TO DO: After locating the line with "(** ** Data model *)" in the data that follows, return it and every later line exactly, up to and including the line with "Proof. solve_decision. Defined.".

[Extracted data entries]
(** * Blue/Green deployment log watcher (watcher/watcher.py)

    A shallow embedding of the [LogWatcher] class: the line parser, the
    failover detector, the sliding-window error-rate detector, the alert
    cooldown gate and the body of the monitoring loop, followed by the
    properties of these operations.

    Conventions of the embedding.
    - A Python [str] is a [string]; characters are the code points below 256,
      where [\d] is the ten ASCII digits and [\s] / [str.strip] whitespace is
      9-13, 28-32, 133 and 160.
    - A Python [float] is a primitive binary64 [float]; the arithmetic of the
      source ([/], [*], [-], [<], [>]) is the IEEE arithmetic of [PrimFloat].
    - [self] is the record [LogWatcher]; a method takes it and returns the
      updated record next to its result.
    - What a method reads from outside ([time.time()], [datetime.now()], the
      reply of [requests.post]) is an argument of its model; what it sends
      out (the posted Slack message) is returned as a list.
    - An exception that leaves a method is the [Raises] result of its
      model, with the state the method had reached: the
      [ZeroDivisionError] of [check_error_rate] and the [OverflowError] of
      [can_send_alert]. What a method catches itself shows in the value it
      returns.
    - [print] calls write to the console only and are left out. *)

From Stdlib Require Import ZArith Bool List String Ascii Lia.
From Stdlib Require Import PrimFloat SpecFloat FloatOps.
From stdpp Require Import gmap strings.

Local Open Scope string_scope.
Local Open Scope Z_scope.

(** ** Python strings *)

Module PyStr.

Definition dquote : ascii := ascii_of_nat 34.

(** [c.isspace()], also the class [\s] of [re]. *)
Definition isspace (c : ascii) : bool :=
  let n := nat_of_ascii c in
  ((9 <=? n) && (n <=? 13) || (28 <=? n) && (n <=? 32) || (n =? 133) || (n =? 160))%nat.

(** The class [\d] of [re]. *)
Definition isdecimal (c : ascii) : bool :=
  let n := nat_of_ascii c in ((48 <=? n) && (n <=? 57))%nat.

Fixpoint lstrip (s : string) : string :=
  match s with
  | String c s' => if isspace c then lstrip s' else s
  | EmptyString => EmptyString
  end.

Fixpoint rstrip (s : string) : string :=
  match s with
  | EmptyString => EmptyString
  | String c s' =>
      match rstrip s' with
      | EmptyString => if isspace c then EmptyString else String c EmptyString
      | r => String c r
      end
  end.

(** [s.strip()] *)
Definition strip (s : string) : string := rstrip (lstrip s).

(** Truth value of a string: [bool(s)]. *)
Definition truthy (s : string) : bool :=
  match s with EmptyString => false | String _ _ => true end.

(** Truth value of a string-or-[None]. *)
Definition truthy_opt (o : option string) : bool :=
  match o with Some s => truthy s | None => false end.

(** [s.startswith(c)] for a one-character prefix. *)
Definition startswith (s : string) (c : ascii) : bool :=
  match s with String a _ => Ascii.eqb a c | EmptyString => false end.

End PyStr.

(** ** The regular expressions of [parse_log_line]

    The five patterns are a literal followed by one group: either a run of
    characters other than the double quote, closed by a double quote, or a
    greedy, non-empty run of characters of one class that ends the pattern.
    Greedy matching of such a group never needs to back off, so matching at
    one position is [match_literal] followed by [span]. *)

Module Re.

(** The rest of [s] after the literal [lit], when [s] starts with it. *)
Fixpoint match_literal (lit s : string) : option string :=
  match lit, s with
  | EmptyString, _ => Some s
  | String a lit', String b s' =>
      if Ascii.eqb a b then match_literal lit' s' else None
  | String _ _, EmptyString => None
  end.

==

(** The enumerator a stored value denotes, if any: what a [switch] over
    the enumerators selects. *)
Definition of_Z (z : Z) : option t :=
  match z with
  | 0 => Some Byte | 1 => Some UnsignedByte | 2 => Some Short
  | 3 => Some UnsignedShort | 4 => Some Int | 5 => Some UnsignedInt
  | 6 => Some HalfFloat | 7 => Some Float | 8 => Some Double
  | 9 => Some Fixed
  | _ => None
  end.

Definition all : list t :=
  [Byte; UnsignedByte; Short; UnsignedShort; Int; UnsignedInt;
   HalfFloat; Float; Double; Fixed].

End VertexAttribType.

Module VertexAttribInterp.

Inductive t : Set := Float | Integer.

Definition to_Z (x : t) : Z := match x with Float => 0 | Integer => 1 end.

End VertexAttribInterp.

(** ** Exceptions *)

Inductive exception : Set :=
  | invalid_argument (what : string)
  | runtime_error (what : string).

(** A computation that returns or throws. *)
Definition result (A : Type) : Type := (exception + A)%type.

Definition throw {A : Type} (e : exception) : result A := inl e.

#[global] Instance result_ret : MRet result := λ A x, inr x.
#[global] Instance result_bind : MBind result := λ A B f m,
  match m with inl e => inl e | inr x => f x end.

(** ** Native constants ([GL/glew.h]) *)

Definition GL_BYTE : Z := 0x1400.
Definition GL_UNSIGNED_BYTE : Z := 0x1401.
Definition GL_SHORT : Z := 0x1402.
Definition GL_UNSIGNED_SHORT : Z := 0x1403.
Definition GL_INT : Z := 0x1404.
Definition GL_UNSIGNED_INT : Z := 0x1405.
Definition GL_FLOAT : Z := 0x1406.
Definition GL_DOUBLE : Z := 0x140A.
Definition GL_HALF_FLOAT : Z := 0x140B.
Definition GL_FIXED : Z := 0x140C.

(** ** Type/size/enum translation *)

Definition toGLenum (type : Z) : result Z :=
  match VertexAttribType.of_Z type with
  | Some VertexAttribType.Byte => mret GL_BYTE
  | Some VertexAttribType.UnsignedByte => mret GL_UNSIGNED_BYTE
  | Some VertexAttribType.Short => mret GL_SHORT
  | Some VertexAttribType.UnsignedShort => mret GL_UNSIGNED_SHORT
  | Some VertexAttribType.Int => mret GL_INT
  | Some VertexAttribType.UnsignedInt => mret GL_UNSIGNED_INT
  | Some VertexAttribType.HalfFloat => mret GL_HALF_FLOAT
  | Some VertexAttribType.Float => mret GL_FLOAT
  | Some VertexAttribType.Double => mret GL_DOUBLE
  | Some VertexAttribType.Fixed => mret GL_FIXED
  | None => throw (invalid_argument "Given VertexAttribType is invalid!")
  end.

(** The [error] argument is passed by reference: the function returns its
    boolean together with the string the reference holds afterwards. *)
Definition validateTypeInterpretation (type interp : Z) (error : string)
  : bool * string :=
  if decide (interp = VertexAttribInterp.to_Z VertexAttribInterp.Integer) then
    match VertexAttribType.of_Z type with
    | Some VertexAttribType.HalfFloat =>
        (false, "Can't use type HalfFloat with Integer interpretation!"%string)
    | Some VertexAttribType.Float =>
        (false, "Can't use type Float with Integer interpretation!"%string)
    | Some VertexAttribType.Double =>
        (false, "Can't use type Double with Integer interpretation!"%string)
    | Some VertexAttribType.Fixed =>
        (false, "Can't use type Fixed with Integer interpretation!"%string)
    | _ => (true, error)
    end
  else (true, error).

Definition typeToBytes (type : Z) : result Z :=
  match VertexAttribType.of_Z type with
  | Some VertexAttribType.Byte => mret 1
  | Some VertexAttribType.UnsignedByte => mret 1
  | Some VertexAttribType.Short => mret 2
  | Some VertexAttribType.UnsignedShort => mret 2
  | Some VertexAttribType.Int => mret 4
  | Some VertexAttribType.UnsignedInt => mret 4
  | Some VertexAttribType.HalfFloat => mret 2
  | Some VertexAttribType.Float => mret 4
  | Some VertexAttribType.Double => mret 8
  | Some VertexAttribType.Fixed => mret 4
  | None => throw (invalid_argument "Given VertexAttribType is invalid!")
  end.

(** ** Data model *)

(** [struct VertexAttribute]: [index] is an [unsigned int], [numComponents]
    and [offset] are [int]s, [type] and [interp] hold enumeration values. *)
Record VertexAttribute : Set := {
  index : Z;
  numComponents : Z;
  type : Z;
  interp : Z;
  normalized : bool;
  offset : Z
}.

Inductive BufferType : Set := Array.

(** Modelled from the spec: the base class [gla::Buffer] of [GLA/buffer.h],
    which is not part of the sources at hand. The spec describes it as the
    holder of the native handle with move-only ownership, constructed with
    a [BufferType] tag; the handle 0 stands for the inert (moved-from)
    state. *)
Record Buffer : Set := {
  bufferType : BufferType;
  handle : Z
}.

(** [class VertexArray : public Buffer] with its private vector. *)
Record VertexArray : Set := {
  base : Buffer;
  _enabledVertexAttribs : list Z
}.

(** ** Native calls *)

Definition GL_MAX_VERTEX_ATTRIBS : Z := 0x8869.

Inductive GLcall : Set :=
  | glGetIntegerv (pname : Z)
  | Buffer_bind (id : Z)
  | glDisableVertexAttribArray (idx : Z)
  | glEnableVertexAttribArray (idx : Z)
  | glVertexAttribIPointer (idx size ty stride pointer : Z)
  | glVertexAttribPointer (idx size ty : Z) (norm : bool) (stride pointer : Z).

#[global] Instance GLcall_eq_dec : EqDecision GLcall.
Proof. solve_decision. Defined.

TASK RESPONSE:
(** ** Data model *)

(** [struct VertexAttribute]: [index] is an [unsigned int], [numComponents]
    and [offset] are [int]s, [type] and [interp] hold enumeration values. *)
Record VertexAttribute : Set := {
  index : Z;
  numComponents : Z;
  type : Z;
  interp : Z;
  normalized : bool;
  offset : Z
}.

Inductive BufferType : Set := Array.

(** Modelled from the spec: the base class [gla::Buffer] of [GLA/buffer.h],
    which is not part of the sources at hand. The spec describes it as the
    holder of the native handle with move-only ownership, constructed with
    a [BufferType] tag; the handle 0 stands for the inert (moved-from)
    state. *)
Record Buffer : Set := {
  bufferType : BufferType;
  handle : Z
}.

(** [class VertexArray : public Buffer] with its private vector. *)
Record VertexArray : Set := {
  base : Buffer;
  _enabledVertexAttribs : list Z
}.

(** ** Native calls *)

Definition GL_MAX_VERTEX_ATTRIBS : Z := 0x8869.

Inductive GLcall : Set :=
  | glGetIntegerv (pname : Z)
  | Buffer_bind (id : Z)
  | glDisableVertexAttribArray (idx : Z)
  | glEnableVertexAttribArray (idx : Z)
  | glVertexAttribIPointer (idx size ty stride pointer : Z)
  | glVertexAttribPointer (idx size ty : Z) (norm : bool) (stride pointer : Z).

#[global] Instance GLcall_eq_dec : EqDecision GLcall.
Proof. solve_decision. Defined.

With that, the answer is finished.